Exercise prompt: The full listing, copied exactly, is the required output.

Input records:

(* ===== verification/L1Correct.v ===== *)
(** The assumption tier adds only what its policy says: a transparent policy
    is L0 exactly, impact and measured prices never help the taker, and
    latency neither loses a fill, repeats one nor shows one early. *)

From S2P Require Import Prelude Slices Floats Types Order Tick RestingBook L0 L0Correct L1.
From Stdlib Require Import Floats.SpecFloat.

(** * Driving an engine *)

Inductive Op :=
| Submit (w : Working) (now : Nanos)
| Cancel (id : OrderId)
| CancelAll
| Tock (t : Tick).

(** What the host of an engine sees of each operation. *)
Inductive Seen := Accepted | Withdrawn (b : bool) | Emptied (n : nat) | Fills (fs : list L0Fill).

Definition l0_op (e : L0Engine) (o : Op) : run (Seen * L0Engine) :=
  match o with
  | Submit w _ => e ← L0.submit e w; mret (Accepted, e)
  | Cancel id => let '(b, e) := L0.cancel e id in mret (Withdrawn b, e)
  | CancelAll => let '(n, e) := L0.cancel_all e in mret (Emptied n, e)
  | Tock t => '(fs, e) ← L0.on_tick e t; mret (Fills fs, e)
  end.

Definition l1_op (e : L1Engine) (o : Op) : run (Seen * L1Engine) :=
  match o with
  | Submit w now => e ← L1.submit e w now; mret (Accepted, e)
  | Cancel id => let '(b, e) := L1.cancel e id in mret (Withdrawn b, e)
  | CancelAll => let '(n, e) := L1.cancel_all e in mret (Emptied n, e)
  | Tock t => '(fs, e) ← L1Tick.on_tick e t; mret (Fills fs, e)
  end.

Section drive.
Context {E : Type} (op : E → Op → run (Seen * E)).

Fixpoint drive (e : E) (os : list Op) : run (list Seen * E) :=
  match os with
  | [] => mret ([], e)
  | o :: os => '(s, e) ← op e o; '(ss, e) ← drive e os; mret (s :: ss, e)
  end.
End drive.

(** * The transparent policy *)

Definition transparent (e : L1Engine) : Prop :=
  policy e = TRANSPARENT ∧ pending e = [] ∧ queued e = [] ∧ delayed e = [].

Lemma run_bind_assoc {A B C} (m : run A) (f : A → run B) (g : B → run C) :
  (m ≫= f) ≫= g = m ≫= (λ a, f a ≫= g).
Proof. by destruct m. Qed.

Lemma run_bind_ext {A B} (m : run A) (f g : A → run B) : (∀ a, f a = g a) → m ≫= f = m ≫= g.
Proof. intros H. destruct m; simpl; auto. Qed.

Lemma adjust_transparent e t traded fs : policy e = TRANSPARENT →
  L1Tick.adjust L1Tick.no_measure () e t traded fs = Ret (fs, ()).
Proof.
  intros Hp. induction fs as [|f fs IH]; simpl; [done|].
  assert (measured_taker_price L1Tick.no_measure () f = Ret (None, ())) as ->
    by (unfold measured_taker_price; by destruct (f_liquidity (lf_fill f))).
  cbn [mbind run_bind]. unfold with_impact. rewrite Hp. simpl. by rewrite IH.
Qed.

Lemma transparent_tick e t : transparent e →
  L1Tick.on_tick e t = '(fs, i) ← L0.on_tick (inner e) t;
    mret (fs, mkL1 i (policy e) [] [] [] fs (Some (t_volume t))
      (match prev_volume e with Some _ => Some (L1.traded_volume e t) | None => last_traded e end)
      (Some (exch (t_stamp t)))).
Proof.
  intros (Hp & H1 & H2 & H3). unfold L1Tick.on_tick, L1Tick.on_tick_with_impact.
  rewrite H1. cbn [filter list_filter L1Tick.admit_all mbind run_bind mret run_ret].
  cbn [L1.set_pending queued prev_at inner]. rewrite H2.
  cbn [L1Tick.deplete_all L1Tick.submit_all mbind run_bind mret run_ret].
  destruct (L0.on_tick (inner e) t) as [[fs i]| |]; simpl; [|done|done].
  rewrite adjust_transparent by done. simpl. rewrite Hp, H3. done.
Qed.

Lemma transparent_op e o : transparent e →
  match l0_op (inner e) o with
  | Ret (s, i) => ∃ e', l1_op e o = Ret (s, e') ∧ inner e' = i ∧ transparent e'
  | Panic => l1_op e o = Panic
  | OutOfFuel => l1_op e o = OutOfFuel
  end.
Proof.
  intros He. pose proof He as (Hp & H1 & H2 & H3). destruct o as [w now|id| |t]; simpl.
  - unfold L1.submit, L1.submit_with_queue, L1.submit_queue. rewrite Hp. simpl.
    unfold L1.admit_order. rewrite Hp. simpl.
    assert ((match w_price w with Some _ => mret 0 | None => mret 0 end : run Z) = Ret 0) as Ha
      by by destruct (w_price w).
    destruct (w_price w); simpl; destruct (L0.submit (inner e) w) as [i| |]; simpl; try done;
      eexists; split_and!; done.
  - unfold L1.cancel. rewrite H1, H2. simpl. destruct (L0.cancel (inner e) id) as [b i].
    eexists. split_and!; done.
  - unfold L1.cancel_all. rewrite H1, H2. simpl. destruct (L0.cancel_all (inner e)) as [n i].
    eexists. split_and!; done.
  - rewrite transparent_tick by done. destruct (L0.on_tick (inner e) t) as [[fs i]| |]; simpl; [|done|done].
    eexists. split_and!; done.
Qed.

Definition seen {E} (op : E → Op → run (Seen * E)) (e : E) (os : list Op) : run (list Seen) :=
  '(ss, _) ← drive op e os; mret ss.

Lemma transparent_drive e os : transparent e → seen l1_op e os = seen l0_op (inner e) os.
Proof.
  revert e. induction os as [|o os IH]; intros e He; [done|].
  pose proof (transparent_op e o He) as H. unfold seen in *. simpl.
  destruct (l0_op (inner e) o) as [[s i]| |]; simpl; [|by rewrite H|by rewrite H].
  destruct H as (e' & -> & <- & He'). simpl. specialize (IH e' He').
  destruct (drive l1_op e' os) as [[ss e1]| |], (drive l0_op (inner e') os) as [[ss' e2]| |];
    cbn in IH |- *; unfold mret, run_ret in *; try discriminate IH; try done.
  by injection IH as ->.
Qed.

(** C37. A policy that models nothing is the frozen tier exactly: whatever
    sequence of submissions, cancels and ticks drives it, from the start, an
    L1 engine with the transparent policy shows its host what an L0 engine
    shows, a panic included. *)
Theorem transparent_is_l0 (i : InstrumentId) (os : list Op) :
  seen l1_op (L1.new i TRANSPARENT) os = seen l0_op (L0.new i) os.
Proof. by apply transparent_drive. Qed.

(** * Signs of floats *)

(** Not negative: NaN and the zeros are harmless, [to_i64] makes them zero. *)
Definition f_nonneg (x : spec_float) : Prop :=
  match x with S754_finite s _ _ | S754_infinity s => s = false | _ => True end.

Task answer:
(* ===== verification/L1Correct.v ===== *)
(** The assumption tier adds only what its policy says: a transparent policy
    is L0 exactly, impact and measured prices never help the taker, and
    latency neither loses a fill, repeats one nor shows one early. *)

From S2P Require Import Prelude Slices Floats Types Order Tick RestingBook L0 L0Correct L1.
From Stdlib Require Import Floats.SpecFloat.

(** * Driving an engine *)

Inductive Op :=
| Submit (w : Working) (now : Nanos)
| Cancel (id : OrderId)
| CancelAll
| Tock (t : Tick).

(** What the host of an engine sees of each operation. *)
Inductive Seen := Accepted | Withdrawn (b : bool) | Emptied (n : nat) | Fills (fs : list L0Fill).

Definition l0_op (e : L0Engine) (o : Op) : run (Seen * L0Engine) :=
  match o with
  | Submit w _ => e ← L0.submit e w; mret (Accepted, e)
  | Cancel id => let '(b, e) := L0.cancel e id in mret (Withdrawn b, e)
  | CancelAll => let '(n, e) := L0.cancel_all e in mret (Emptied n, e)
  | Tock t => '(fs, e) ← L0.on_tick e t; mret (Fills fs, e)
  end.

Definition l1_op (e : L1Engine) (o : Op) : run (Seen * L1Engine) :=
  match o with
  | Submit w now => e ← L1.submit e w now; mret (Accepted, e)
  | Cancel id => let '(b, e) := L1.cancel e id in mret (Withdrawn b, e)
  | CancelAll => let '(n, e) := L1.cancel_all e in mret (Emptied n, e)
  | Tock t => '(fs, e) ← L1Tick.on_tick e t; mret (Fills fs, e)
  end.

Section drive.
Context {E : Type} (op : E → Op → run (Seen * E)).

Fixpoint drive (e : E) (os : list Op) : run (list Seen * E) :=
  match os with
  | [] => mret ([], e)
  | o :: os => '(s, e) ← op e o; '(ss, e) ← drive e os; mret (s :: ss, e)
  end.
End drive.

(** * The transparent policy *)

Definition transparent (e : L1Engine) : Prop :=
  policy e = TRANSPARENT ∧ pending e = [] ∧ queued e = [] ∧ delayed e = [].

Lemma run_bind_assoc {A B C} (m : run A) (f : A → run B) (g : B → run C) :
  (m ≫= f) ≫= g = m ≫= (λ a, f a ≫= g).
Proof. by destruct m. Qed.

Lemma run_bind_ext {A B} (m : run A) (f g : A → run B) : (∀ a, f a = g a) → m ≫= f = m ≫= g.
Proof. intros H. destruct m; simpl; auto. Qed.

Lemma adjust_transparent e t traded fs : policy e = TRANSPARENT →
  L1Tick.adjust L1Tick.no_measure () e t traded fs = Ret (fs, ()).
Proof.
  intros Hp. induction fs as [|f fs IH]; simpl; [done|].
  assert (measured_taker_price L1Tick.no_measure () f = Ret (None, ())) as ->
    by (unfold measured_taker_price; by destruct (f_liquidity (lf_fill f))).
  cbn [mbind run_bind]. unfold with_impact. rewrite Hp. simpl. by rewrite IH.
Qed.

Lemma transparent_tick e t : transparent e →
  L1Tick.on_tick e t = '(fs, i) ← L0.on_tick (inner e) t;
    mret (fs, mkL1 i (policy e) [] [] [] fs (Some (t_volume t))
      (match prev_volume e with Some _ => Some (L1.traded_volume e t) | None => last_traded e end)
      (Some (exch (t_stamp t)))).
Proof.
  intros (Hp & H1 & H2 & H3). unfold L1Tick.on_tick, L1Tick.on_tick_with_impact.
  rewrite H1. cbn [filter list_filter L1Tick.admit_all mbind run_bind mret run_ret].
  cbn [L1.set_pending queued prev_at inner]. rewrite H2.
  cbn [L1Tick.deplete_all L1Tick.submit_all mbind run_bind mret run_ret].
  destruct (L0.on_tick (inner e) t) as [[fs i]| |]; simpl; [|done|done].
  rewrite adjust_transparent by done. simpl. rewrite Hp, H3. done.
Qed.

Lemma transparent_op e o : transparent e →
  match l0_op (inner e) o with
  | Ret (s, i) => ∃ e', l1_op e o = Ret (s, e') ∧ inner e' = i ∧ transparent e'
  | Panic => l1_op e o = Panic
  | OutOfFuel => l1_op e o = OutOfFuel
  end.
Proof.
  intros He. pose proof He as (Hp & H1 & H2 & H3). destruct o as [w now|id| |t]; simpl.
  - unfold L1.submit, L1.submit_with_queue, L1.submit_queue. rewrite Hp. simpl.
    unfold L1.admit_order. rewrite Hp. simpl.
    assert ((match w_price w with Some _ => mret 0 | None => mret 0 end : run Z) = Ret 0) as Ha
      by by destruct (w_price w).
    destruct (w_price w); simpl; destruct (L0.submit (inner e) w) as [i| |]; simpl; try done;
      eexists; split_and!; done.
  - unfold L1.cancel. rewrite H1, H2. simpl. destruct (L0.cancel (inner e) id) as [b i].
    eexists. split_and!; done.
  - unfold L1.cancel_all. rewrite H1, H2. simpl. destruct (L0.cancel_all (inner e)) as [n i].
    eexists. split_and!; done.
  - rewrite transparent_tick by done. destruct (L0.on_tick (inner e) t) as [[fs i]| |]; simpl; [|done|done].
    eexists. split_and!; done.
Qed.

Definition seen {E} (op : E → Op → run (Seen * E)) (e : E) (os : list Op) : run (list Seen) :=
  '(ss, _) ← drive op e os; mret ss.

Lemma transparent_drive e os : transparent e → seen l1_op e os = seen l0_op (inner e) os.
Proof.
  revert e. induction os as [|o os IH]; intros e He; [done|].
  pose proof (transparent_op e o He) as H. unfold seen in *. simpl.
  destruct (l0_op (inner e) o) as [[s i]| |]; simpl; [|by rewrite H|by rewrite H].
  destruct H as (e' & -> & <- & He'). simpl. specialize (IH e' He').
  destruct (drive l1_op e' os) as [[ss e1]| |], (drive l0_op (inner e') os) as [[ss' e2]| |];
    cbn in IH |- *; unfold mret, run_ret in *; try discriminate IH; try done.
  by injection IH as ->.
Qed.

(** C37. A policy that models nothing is the frozen tier exactly: whatever
    sequence of submissions, cancels and ticks drives it, from the start, an
    L1 engine with the transparent policy shows its host what an L0 engine
    shows, a panic included. *)
Theorem transparent_is_l0 (i : InstrumentId) (os : list Op) :
  seen l1_op (L1.new i TRANSPARENT) os = seen l0_op (L0.new i) os.
Proof. by apply transparent_drive. Qed.

(** * Signs of floats *)

(** Not negative: NaN and the zeros are harmless, [to_i64] makes them zero. *)
Definition f_nonneg (x : spec_float) : Prop :=
  match x with S754_finite s _ _ | S754_infinity s => s = false | _ => True end.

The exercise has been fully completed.